Hidden “Home Equity Tax” Could Be Rewritten: What It Means for Homeowners

by Team Linda Stewart

A tax rule that hasn’t been updated since 1997 is catching millions of homeowners in what some are calling a “hidden home equity tax.”

Here’s the problem: homeowners can exclude up to $250,000 (single) or $500,000 (married) in capital gains when selling a primary residence. But after nearly three decades of rising home prices, those limits no longer reflect today’s housing market.

  • 1 in 3 sellers already risks paying capital gains tax when selling.

  • By 2030, more than half of all homeowners could be affected.
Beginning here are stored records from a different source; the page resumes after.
(* ===== verification/Panics.v ===== *)
(** * The panics of the layers below the file table

    [filedup], [fileclose], [fileread] and [filewrite] panic on a file structure
    that is not in use.  No operation of the file system, the log, the buffer
    cache, the page tables or the page allocator has one of these messages, so a
    panic with such a message comes from the file table itself. *)

From S2P Require Import Prelude Fcntl Dll Sleeplock Bio Memide FsLayout Log LogCrash LogProtocol Tx CString Fs Pipe Kalloc Vm PageTable Kernel File Sysfile.

Definition file_panic (msg : string) : bool :=
  existsb (String.eqb msg) ["filedup"; "fileclose"; "fileread"; "filewrite"].

(** [m] has no panic of the file table. *)
Definition quiet {T A} (m : M T A) : Prop := ∀ s, match m s with Panic msg => file_panic msg = false | _ => True end.

Section quiet.
Context {T : Type}.

Lemma quiet_bind {A B} (m : M T A) (k : A → M T B) : quiet m → (∀ a, quiet (k a)) → quiet (m ≫= k).
Proof. intros Hm Hk s. unfold mbind, M_bind. specialize (Hm s). destruct (m s) as [a s'| |msg]; [apply Hk|done..]. Qed.

Lemma quiet_panic {A} msg : file_panic msg = false → quiet (panic (S := T) (A := A) msg).
Proof. by intros H s. Qed.

Lemma quiet_mfor from n (f : nat → M T unit) : (∀ i, quiet (f i)) → quiet (mfor from n f).
Proof. revert from. induction n as [|n IH]; intros from Hf; cbn; [done|]. apply quiet_bind; [done|]. intros. by apply IH. Qed.

Lemma quiet_liftB {A} (m : M (bio T) A) : quiet m → quiet (liftB m).
Proof. intros Hm s. unfold liftB. specialize (Hm (ls_bio s)). by destruct (m (ls_bio s)). Qed.

Lemma quiet_liftS {A} (m : M T A) : quiet m → quiet (liftS m).
Proof. intros Hm s. unfold liftS. specialize (Hm (fs_st s)). by destruct (m (fs_st s)). Qed.

Lemma quiet_liftF {A} (m : M (fsst T) A) : quiet m → quiet (liftF m).
Proof. intros Hm s. unfold liftF, lift. specialize (Hm (cur_fs s)). by destruct (m (cur_fs s)). Qed.

Lemma quiet_liftK {A} (m : M kst A) : quiet m → quiet (liftK (S := T) m).
Proof. intros Hm s. unfold liftK, lift. specialize (Hm (kn_k s)). by destruct (m (kn_k s)). Qed.
End quiet.

Create HintDb quiet.

Ltac head_of t := match t with ?f _ => head_of f | _ => t end.

(** Walk through the body of an operation, unfolding the calls in it. *)
Ltac quiet_step :=
  match goal with
  | |- quiet (mbind _ _) => apply quiet_bind
  | |- quiet (mret _) => intros ?; exact I
  | |- quiet (panic _) => apply quiet_panic; reflexivity
  | |- quiet (match ?x with _ => _ end) => destruct x eqn:?
  | |- ∀ _, _ => intros ?
  | _ => progress cbv beta zeta
  | _ => solve [eauto with quiet]
  | |- quiet (getS) => intros ?; exact I
  | |- quiet (gets _) => intros ?; exact I
  | |- quiet (modify _) => intros ?; exact I
  | |- quiet (putS _) => intros ?; exact I
  | |- quiet sleeps => intros ?; exact I
  | |- quiet (mfor _ _ _) => apply quiet_mfor
  | |- quiet (liftB _) => apply quiet_liftB
  | |- quiet (liftS _) => apply quiet_liftS
  | |- quiet (liftF _) => apply quiet_liftF
  | |- quiet (liftK _) => apply quiet_liftK
  | |- quiet ?m => let h := head_of m in unfold h
  end.
Ltac quiet := repeat quiet_step.

(** ** The log and the buffer cache *)

(** What the file system calls, without a panic of the file table. *)
Class TxQuiet (S : Type) {ops : TxStore S} {txo : TxOps S} := {
  q_bread dev b : quiet (tx_bread dev b);
  q_put b d : quiet (tx_put b d);
  q_log_write b : quiet (tx_log_write b);
  q_brelse b : quiet (tx_brelse b);
  q_begin : quiet tx_begin;
  q_end : quiet tx_end;
}.
#[export] Hint Resolve q_bread q_put q_log_write q_brelse q_begin q_end : quiet.

Section log.
Context {D : Type} `{DiskDriver D}.
Context (Hdisk : ∀ pid b, quiet (iderw pid b)).

Lemma quiet_sync b : quiet (sync_buf (D := D) b).
Proof. intros s. unfold sync_buf. specialize (Hdisk (bc_pid s) (bc_buf s !!! b) (bc_disk s)). by destruct (iderw _ _ _). Qed.

#[local] Hint Resolve quiet_sync : quiet.

Lemma log_quiet : TxQuiet (logst D).
Proof. split; cbn [tx_bread tx_put tx_log_write tx_brelse log_tx_store tx_begin tx_end log_tx_ops]; quiet. Qed.
End log.

(** ** The memory disk *)

Lemma memide_quiet pid b : quiet (iderw (D := memdisk) pid b).
Proof. quiet. Qed.

(** ** The file system *)

Section fs.
Context {S : Type} {ops : TxStore S} {txo : TxOps S} {q : TxQuiet S}.
Context (devread : Z → option (nat → Z → M (fsst S) (Z * list byte))).
Context (devwrite : Z → option (nat → list byte → Z → M (fsst S) Z)).
Context (Hread : ∀ i f, devread i = Some f → ∀ ip n, quiet (f ip n)).
Context (Hwrite : ∀ i f, devwrite i = Some f → ∀ ip bs n, quiet (f ip bs n)).

Lemma quiet_balloc dev b fuel : quiet (balloc_from dev b fuel).
Proof. revert b. induction fuel; intros b; cbn [balloc_from]; quiet. Qed.
#[local] Hint Resolve quiet_balloc : quiet.

Lemma quiet_ialloc dev type inum fuel : quiet (ialloc_from dev type inum fuel).
Proof. revert inum. induction fuel; intros inum; cbn [ialloc_from]; quiet. Qed.
#[local] Hint Resolve quiet_ialloc : quiet.

Lemma quiet_readi_loop ip off tot n acc fuel : quiet (readi_loop ip off tot n acc fuel).
Proof. revert off tot acc. induction fuel; intros; cbn [readi_loop]; quiet. Qed.
#[local] Hint Resolve quiet_readi_loop : quiet.

Lemma quiet_writei_loop ip src off tot n fuel : quiet (writei_loop ip src off tot n fuel).
Proof. revert src off tot. induction fuel; intros; cbn [writei_loop]; quiet. Qed.
#[local] Hint Resolve quiet_writei_loop : quiet.

Lemma quiet_readi ip off n : quiet (readi devread ip off n).
Proof. unfold readi. quiet. Qed.
Lemma quiet_writei ip src off n : quiet (writei devwrite ip src off n).
Proof. unfold writei. quiet. Qed.
#[local] Hint Resolve quiet_readi quiet_writei : quiet.

Lemma quiet_iput ip : quiet (iput ip).
Proof. unfold iput. quiet. Qed.
#[local] Hint Resolve quiet_iput : quiet.

Lemma quiet_dirlookup_from dp name off fuel : quiet (dirlookup_from devread dp name off fuel).
Proof. revert off. induction fuel; intros; cbn [dirlookup_from]; quiet. Qed.
#[local] Hint Resolve quiet_dirlookup_from : quiet.

Lemma quiet_dirlink_slot dp off fuel : quiet (dirlink_slot devread dp off fuel).
Proof. revert off. induction fuel; intros; cbn [dirlink_slot]; quiet. Qed.
#[local] Hint Resolve quiet_dirlink_slot : quiet.

Lemma quiet_dirlink dp name inum : quiet (dirlink devread devwrite dp name inum).
Proof. unfold dirlink. quiet. Qed.
#[local] Hint Resolve quiet_dirlink : quiet.

Lemma quiet_namex_loop ip path parent name fuel : quiet (namex_loop devread ip path parent name fuel).
Proof. revert ip path name. induction fuel; intros; cbn [namex_loop]; quiet. Qed.
#[local] Hint Resolve quiet_namex_loop : quiet.

Lemma quiet_namei path : quiet (namei devread path).
Proof. unfold namei. quiet. Qed.

Lemma quiet_isdirempty_loop dp off fuel : quiet (isdirempty_loop devread dp off fuel).
Proof. revert off. induction fuel; intros; cbn [isdirempty_loop]; quiet. Qed.
#[local] Hint Resolve quiet_isdirempty_loop : quiet.

Lemma quiet_isdirempty dp : quiet (isdirempty devread dp).
Proof. unfold isdirempty. quiet. Qed.

Lemma quiet_create path type major minor : quiet (create devread devwrite path type major minor).
Proof. unfold create. quiet. Qed.
#[local] Hint Resolve quiet_create quiet_namei : quiet.

Lemma quiet_open_inode path omode : quiet (open_inode devread devwrite path omode).
Proof. unfold open_inode. quiet. Qed.
End fs.
#[export] Hint Resolve quiet_readi quiet_writei quiet_iput quiet_dirlink quiet_namex_loop quiet_namei quiet_isdirempty quiet_dirlookup_from
  quiet_create quiet_open_inode : quiet.

(** ** Memory *)

Section memory.
Context (kend data : Z).

Lemma quiet_mappages pgdir a last pa perm fuel : quiet (mappages_loop pgdir a last pa perm fuel).
Proof. revert a pa. induction fuel; intros; cbn [mappages_loop]; quiet. Qed.
#[local] Hint Resolve quiet_mappages : quiet.

Lemma quiet_deallocuvm_loop pgdir a oldsz fuel : quiet (deallocuvm_loop kend pgdir a oldsz fuel).
Proof. revert a. induction fuel; intros; cbn [deallocuvm_loop]; quiet. Qed.
#[local] Hint Resolve quiet_deallocuvm_loop : quiet.

Lemma quiet_freevm_tables pgdir i n : quiet (freevm_tables kend pgdir i n).
Proof. revert i. induction n; intros; cbn [freevm_tables]; quiet. Qed.
#[local] Hint Resolve quiet_freevm_tables : quiet.

Lemma quiet_freevm pgdir : quiet (freevm kend pgdir).
Proof. unfold freevm. quiet. Qed.
#[local] Hint Resolve quiet_freevm : quiet.

Lemma quiet_setupkvm_loop pgdir ks : quiet (setupkvm_loop kend pgdir ks).
Proof. induction ks; intros; cbn [setupkvm_loop]; quiet. Qed.
#[local] Hint Resolve quiet_setupkvm_loop : quiet.

Lemma quiet_setupkvm : quiet (setupkvm kend data).
Proof. unfold setupkvm. quiet. Qed.
#[local] Hint Resolve quiet_setupkvm : quiet.

Lemma quiet_allocuvm_loop pgdir a oldsz newsz fuel : quiet (allocuvm_loop kend pgdir a oldsz newsz fuel).
Proof. revert a. induction fuel; intros; cbn [allocuvm_loop]; quiet. Qed.
#[local] Hint Resolve quiet_allocuvm_loop : quiet.

Lemma quiet_copyuvm_loop pgdir d i sz fuel : quiet (copyuvm_loop kend pgdir d i sz fuel).
Proof. revert i. induction fuel; intros; cbn [copyuvm_loop]; quiet. Qed.
#[local] Hint Resolve quiet_copyuvm_loop : quiet.

Lemma quiet_copyout_loop pgdir va buf len fuel : quiet (copyout_loop pgdir va buf len fuel).
Proof. revert va buf len. induction fuel; intros; cbn [copyout_loop]; quiet. Qed.
#[local] Hint Resolve quiet_copyout_loop : quiet.
End memory.
#[export] Hint Resolve quiet_deallocuvm_loop quiet_freevm quiet_setupkvm quiet_allocuvm_loop quiet_copyuvm_loop quiet_copyout_loop quiet_mappages : quiet.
  • Retirees and longtime owners are hit hardest, sometimes paying five-figure tax bills on so-called “phantom gains”—profits inflated by decades of housing price growth and inflation.

The 3 Proposals on the Table

Lawmakers and policy groups are debating how to modernize the rules:

  1. Eliminate the tax entirely on primary residence sales (proposed by Rep. Marjorie Taylor Greene, supported by former President Donald Trump).

  2. Double the current exclusion limits and index them to inflation going forward (the bipartisan More Homes on the Market Act).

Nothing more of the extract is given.